Ophthalmology and Visual Sciences, Washington University School of Medicine, St. Louis, MO, USA.
FASEB J. 2021 Feb;35(2):e21288. doi: 10.1096/fj.202002037R.
Transient-receptor-potential cation channel, subfamily M, member 3 (TRPM3) serves as a polymodal calcium sensor in diverse mammalian cell-types. Mutation of the human TRPM3 gene (TRPM3) has been linked with inherited forms of early-onset cataract with or without other eye abnormalities. Here, we have characterized the ocular phenotypes of germline "knock-in" mice that harbor a human cataract-associated isoleucine-to-methionine mutation (p.I65M) in TRPM3 (Trpm3-mutant) compared with germline "knock-out" mice that functionally lack TRPM3 (Trpm3-null). Despite strong expression of Trpm3 in lens epithelial cells, neither heterozygous (Trpm3 ) nor homozygous (Trpm3 ) Trpm3-null mice developed cataract; however, the latter exhibited a mild impairment of lens growth. In contrast, homozygous Trpm3-M/M mutants developed severe, progressive, anterior pyramid-like cataract with microphthalmia, whereas heterozygous Trpm3-I/M and hemizygous Trpm3-M/- mutants developed anterior pyramidal cataract with delayed onset and progression-consistent with a semi-dominant lens phenotype. Histochemical staining revealed abnormal accumulation of calcium phosphate-like deposits and collagen fibrils in Trpm3-mutant lenses and immunoblotting detected increased αII-spectrin cleavage products consistent with calpain hyper-activation. Immunofluorescent confocal microscopy of Trpm3-M/M mutant lenses revealed fiber cell membrane degeneration that was accompanied by accumulation of alpha-smooth muscle actin positive (α-SMA+ve) myofibroblast-like cells and macrosialin positive (CD68+ve) macrophage-like cells. Collectively, our mouse model data support an ocular disease association for TRPM3 in humans and suggest that (1) Trpm3 deficiency impaired lens growth but not lens transparency and (2) Trpm3 dysfunction resulted in progressive lens degeneration and calcification coupled with pro-fibrotic (α-SMA+ve) and immune (CD68+ve) cell responses.
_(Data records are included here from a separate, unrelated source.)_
(* ===== verification/Returns.v ===== *)
(** * Returns: the daemon's handlers come back

    Every command [DomainManager] serves and every handler of the control loop
    returns: the wait of a delete ends at its deadline, the accept loop when the
    backlog runs dry, and nothing else in them loops.  What they rely on is named:
    the calls of the region session return, the clock passes the delete timeout
    within the turns of the model, and so does the backlog of the listener. *)

From S2P Require Import Prelude Effect Bitmap Types Wire Area Manager Turn Control.

(** What libcme promises the daemon about its calls: each returns, with an answer
    or a throw. *)
Class SessionReturns (S : Type) `{RegionSession S} : Prop := {
  createDomain_returns : forall name (s : S), is_Some (session_createDomain name s);
  joinDomain_returns : forall name (s : S), is_Some (session_joinDomain name s);
  leaveDomain_returns : forall name (s : S), is_Some (session_leaveDomain name s);
  deleteDomain_returns : forall name (s : S), is_Some (session_deleteDomain name s);
  unlock_returns : forall d (s : S), is_Some (session_unlock d s);
}.

Create HintDb returns.

(** Run from any state, it returns. *)
Definition returns {R S A} (E : R) (m : run R S A) : Prop := forall s, wp m E (fun _ _ => True) s.

Section rules.
Context {R S : Type} (E : R).

Lemma returns_ret {A} (a : A) : returns E (ret a : run R S A).
Proof. done. Qed.
Lemma returns_bind {A B} (m : run R S A) (k : A -> run R S B) : returns E m -> (forall a, returns E (k a)) -> returns E (bind m k).
Proof. intros Hm Hk s. apply wp_bind. eapply wp_mono; [apply Hm|]. intros a s' _. apply Hk. Qed.
Lemma returns_when b (m : run R S unit) : returns E m -> returns E (when b m).
Proof. intros Hm. by destruct b. Qed.
Lemma returns_forM {X} (l : list X) (body : X -> run R S unit) : (forall x, returns E (body x)) -> returns E (forM l body).
Proof. intros Hb. induction l as [|x l IH]; [done|]. by apply returns_bind. Qed.
End rules.
#[export] Hint Resolve returns_ret returns_when returns_forM : returns.

(** Through the binds and the branches, down to the calls. *)
Ltac returning :=
  repeat match goal with
  | |- returns _ (bind _ _) => apply returns_bind; [|intros ?]
  | |- returns _ (match ?x with _ => _ end) => destruct x
  | |- returns _ (when _ _) => apply returns_when
  end; auto with returns.

(** ** The manager *)

Section manager.
Context {S : Type} `{HS : SessionReturns S} (E : NodeEnv.t).
Local Abbreviation DS := (DomainManager.D (S := S)).

(** The clock passes the wait of a delete within the turns. *)
Definition clockPasses : Prop := forall n, exists m, (m <= NodeEnv.fuel E)%nat /\
  NodeEnv.clock E n + DaemonConfig_t.deleteWaitTimeout (NodeEnv.config E) <= NodeEnv.clock E (n + 1 + m).
Hypothesis Hclock : clockPasses.

Lemma returns_load {A} (f : SharedArea_t.t -> A) : returns E (load f : DS A).
Proof. done. Qed.
Lemma returns_store f : returns E (store f : DS unit).
Proof. done. Qed.
Lemma returns_onSession {A} (op : S -> option (A * S)) : (forall s, is_Some (op s)) -> returns E (DomainManager.onSession op).
Proof. intros Hop n. unfold wp, DomainManager.onSession. by destruct (Hop (Node.session n)) as [[a s] ->]. Qed.
Lemma returns_onEntry {A} d (f : LocalDomain.t -> A) : returns E (DomainManager.onEntry d f : DS A).
Proof. done. Qed.
Lemma returns_updateEntry d f : returns E (DomainManager.updateEntry d f : DS unit).
Proof. done. Qed.
Lemma returns_updateIds f : returns E (DomainManager.updateIds f : DS unit).
Proof. done. Qed.
Lemma returns_findId name : returns E (DomainManager.findId name : DS (option Z)).
Proof. done. Qed.
#[local] Hint Resolve returns_load returns_store returns_onEntry returns_updateEntry returns_updateIds returns_findId : returns.
#[local] Hint Extern 1 (returns _ (DomainManager.onSession _)) => apply returns_onSession; intros; apply HS : returns.
#[local] Hint Unfold loadSlot storeSlot : returns.

Lemma returns_markState d next : returns E (markState d next : DS unit).
Proof. apply returns_store. Qed.
Lemma returns_isExpectedState d expected : returns E (isExpectedState d expected : DS bool).
Proof. apply returns_load. Qed.
Lemma returns_unlock d : returns E (RobustLock_unlock d : DS unit).
Proof. apply returns_store. Qed.
#[local] Hint Resolve returns_markState returns_isExpectedState returns_unlock : returns.

(** A look at the mutex returns, and reads no clock. *)
Lemma tryLockIfIdle_steady d n :
  wp (tryLockIfIdle d : DS bool) E (fun _ n' => Node.clockReads n' = Node.clockReads n) n.
Proof.
  unfold wp, tryLockIfIdle, RobustLock_tryLock, recordAbandonment, getState, hasWaiters, RobustLock_unlock, loadSlot, storeSlot, when,
    bind, getThread, atomically, load, store, ret. cbn.
  destruct (Domain_t.lock _); cbn; [|done|]; destruct (bool_decide _); cbn; try done; by destruct (0 <? _).
Qed.
Lemma returns_tryLockIfIdle d : returns E (tryLockIfIdle d : DS bool).
Proof. intros n. by eapply wp_mono; [apply tryLockIfIdle_steady|]. Qed.
#[local] Hint Resolve returns_tryLockIfIdle : returns.

Lemma awaitIdle_ends turns d waiting n :
  (exists m, (m < turns)%nat /\ timing.Deadline.ends_ waiting <= NodeEnv.clock E (Node.clockReads n + m)) ->
  wp (DomainManager.awaitIdle_turns turns d waiting : DS bool) E (fun _ _ => True) n.
Proof.
  revert n. induction turns as [|turns IH]; intros n (m & Hm & Hends); [lia|]. cbn [DomainManager.awaitIdle_turns].
  apply wp_bind. eapply wp_mono; [apply tryLockIfIdle_steady|]. intros quiet n' Hn. destruct quiet; [done|].
  apply wp_bind. unfold wp at 1, steadyNow. cbn [clockOf tickClock NodeArea]. unfold timing.Deadline.expiredAt.
  destruct (Z.leb_spec (timing.Deadline.ends_ waiting) (NodeEnv.clock E (Node.clockReads n'))) as [|Hlt]; [done|].
  apply IH. destruct m as [|m]; [rewrite Hn, Nat.add_0_r in *; lia|]. exists m. split; [lia|]. cbn. rewrite Hn.
  by rewrite <- plus_n_Sm in Hends.
Qed.

Lemma returns_awaitIdle d : returns E (DomainManager.awaitIdle d : DS bool).
Proof.
  intros n. unfold DomainManager.awaitIdle. apply wp_bind. unfold wp at 1, DomainManager.config. apply wp_bind.
  unfold wp at 1, steadyNow. cbn [clockOf tickClock NodeArea]. apply wp_bind. unfold wp at 1, getTurns. cbn [waitTurns NodeArea].
  apply awaitIdle_ends. destruct (Hclock (Node.clockReads n)) as (m & Hm & Hc). exists m. split; [lia|]. cbn.
  by rewrite Nat.add_1_r in Hc.
Qed.
#[local] Hint Resolve returns_awaitIdle : returns.

Lemma returns_claim name h : returns E (DomainManager.claim name h : DS DomainAnswer).
Proof. unfold DomainManager.claim, isNamed, getName, setName, loadSlot, storeSlot. returning. Qed.
#[local] Hint Resolve returns_claim : returns.

Lemma returns_serveCommand asked asking : returns E (DomainManager.serveCommand asked asking : DS DomainAnswer).
Proof.
  unfold DomainManager.serveCommand. destruct (DomainName.make asking) as [name|]; [|done].
  destruct (asked =? _); [|destruct (asked =? _); [|destruct (asked =? _); [|destruct (asked =? _); [|done]]]].
  - unfold DomainManager.create. returning.
  - unfold DomainManager.remove, DomainManager.releaseTurn, DomainManager.retire, revokeTurn, clearName, storeSlot. returning.
  - unfold DomainManager.join. returning.
  - unfold DomainManager.leave, DomainManager.leaveByName. returning.
Qed.
End manager.

(** ** The control loop *)

Section control.
Import ControlHandler.
Context {S : Type} `{HS : SessionReturns S} (E : ControlEnv.t).
Local Abbreviation KS := (K (S := S)).
Hypothesis Hclock : clockPasses (ControlEnv.node E).

(** From any accept on, the backlog runs dry within the turns. *)
Definition backlogDrains : Prop := forall n, exists m, (m <= NodeEnv.fuel (ControlEnv.node E))%nat /\ ControlEnv.arrivals E (n + m) = Nobody.
Hypothesis Hdrains : backlogDrains.

Lemma returns_serveNamed asked name : returns E (served (DomainManager.serveCommand asked name) : KS DomainAnswer).
Proof.
  intros k. pose proof (returns_serveCommand (ControlEnv.node E) Hclock asked name (Desk.node k)) as Hr. unfold wp in *.
  unfold served. by destruct (DomainManager.serveCommand _ _ _ _) as [[a n]|].
Qed.
Lemma returns_find d : returns E (find d : KS (option Connection_t.t)).
Proof. done. Qed.
Lemma returns_update d f : returns E (update d f : KS unit).
Proof. done. Qed.
Lemma returns_erase d : returns E (erase d : KS unit).
Proof. done. Qed.
Lemma returns_receiveOne : returns E (receiveOne : KS Heard_t).
Proof. done. Qed.
Lemma returns_sendBack d answered carried : returns E (sendBack d answered carried : KS bool).
Proof. intros k. unfold wp, sendBack. destruct answered; [|done]. by destruct (ControlEnv.sendGoes _ _). Qed.
#[local] Hint Resolve returns_serveNamed returns_find returns_update returns_erase returns_receiveOne returns_sendBack : returns.

Lemma returns_reply d m : returns E (reply d m : KS (option (list Z))).
Proof. unfold reply. returning. Qed.
Lemma returns_dropConnection d : returns E (dropConnection d : KS unit).
Proof. unfold dropConnection, giveBack. returning. apply returns_forM. intros name. returning. Qed.
#[local] Hint Resolve returns_reply returns_dropConnection : returns.
Lemma returns_answer d c m : returns E (answer d c m : KS bool).
Proof. unfold answer. returning. Qed.
#[local] Hint Resolve returns_answer : returns.
Lemma returns_readMessage d : returns E (readMessage d : KS unit).
Proof. unfold readMessage. returning. Qed.

Lemma admitConnections_ends turns k :
  (exists m, (m < turns)%nat /\ ControlEnv.arrivals E (Desk.accepts k + m) = Nobody) ->
  wp (admitConnections_turns turns : KS unit) E (fun _ _ => True) k.
Proof.
  revert k. induction turns as [|turns IH]; intros k (m & Hm & Hdry); [lia|]. cbn [admitConnections_turns].
  assert (ControlEnv.arrivals E (Desk.accepts k) <> Nobody -> exists m', (m' < turns)%nat /\
    ControlEnv.arrivals E (Datatypes.S (Desk.accepts k) + m') = Nobody) as Hnext.
  { intros Hn. destruct m as [|m]; [by rewrite Nat.add_0_r in Hdry|]. exists m. split; [lia|].
    by replace (Datatypes.S (Desk.accepts k) + m)%nat with (Desk.accepts k + Datatypes.S m)%nat by lia. }
  apply wp_bind. unfold wp at 1, take. destruct (ControlEnv.arrivals E (Desk.accepts k)) as [| |descriptor uid gid] eqn:Ha; [done| |].
  - apply IH. by apply Hnext.
  - destruct (admits _ _ _ _); [|by apply IH, Hnext]. apply wp_bind. unfold wp at 1, crowded. apply wp_bind.
    destruct (_ <=? _); [by apply IH, Hnext|]. unfold wp at 1, emplace. apply IH. destruct (Desk.connected _ !! _); by apply Hnext.
Qed.
Lemma returns_admitConnections : returns E (admitConnections : KS unit).
Proof. intros k. apply admitConnections_ends. destruct (Hdrains (Desk.accepts k)) as (m & Hm & Hd). exists m. split; [lia|done]. Qed.
#[local] Hint Resolve returns_readMessage returns_admitConnections : returns.

Lemma returns_handle entry : returns E (handle entry : KS unit).
Proof. destruct entry; cbn [handle]; [by intros k|auto with returns|returning]. Qed.
End control.

#[export] Instance solo_returns : SessionReturns solo.t.
Proof. split; intros; cbn; repeat case_match; eauto. Qed.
瞬时受体电位阳离子通道亚家族 M 成员 3(TRPM3)作为一种多模式钙传感器,存在于多种哺乳动物细胞类型中。人类 TRPM3 基因(TRPM3)的突变与先天性早发性白内障有关,这些白内障伴有或不伴有其他眼部异常。在这里,我们对携带 TRPM3 中与白内障相关的异亮氨酸到蛋氨酸突变(p.I65M)的种系“敲入”(Trpm3-突变)小鼠与种系“敲除”(Trpm3-缺失)小鼠的眼部表型进行了特征描述,该突变导致 TRPM3 功能缺失。尽管 Trpm3 在晶状体上皮细胞中表达强烈,但杂合子(Trpm3 )和纯合子(Trpm3 )Trpm3-缺失小鼠均未发生白内障;然而,后者表现出晶状体生长的轻度受损。相比之下,纯合子 Trpm3-M/M 突变体发展为严重的、进行性的前金字塔状白内障伴小眼球,而杂合子 Trpm3-I/M 和半合子 Trpm3-M/-突变体发展为前金字塔状白内障,发病和进展延迟-与半显性晶状体表型一致。组织化学染色显示 Trpm3 突变体晶状体中异常积累钙磷样沉积物和胶原纤维,免疫印迹检测到钙蛋白酶过度激活导致αII- spectrin 裂解产物增加。Trpm3-M/M 突变体晶状体的免疫荧光共聚焦显微镜显示纤维细胞膜退化,伴有α-平滑肌肌动蛋白阳性(α-SMA+ve)肌成纤维细胞样细胞和巨唾液酸蛋白阳性(CD68+ve)巨噬细胞样细胞的积累。总的来说,我们的小鼠模型数据支持人类 TRPM3 与眼部疾病的关联,并表明(1)Trpm3 缺乏会损害晶状体生长,但不会损害晶状体透明度;(2)Trpm3 功能障碍导致进行性晶状体变性和钙化,伴有促纤维化(α-SMA+ve)和免疫(CD68+ve)细胞反应。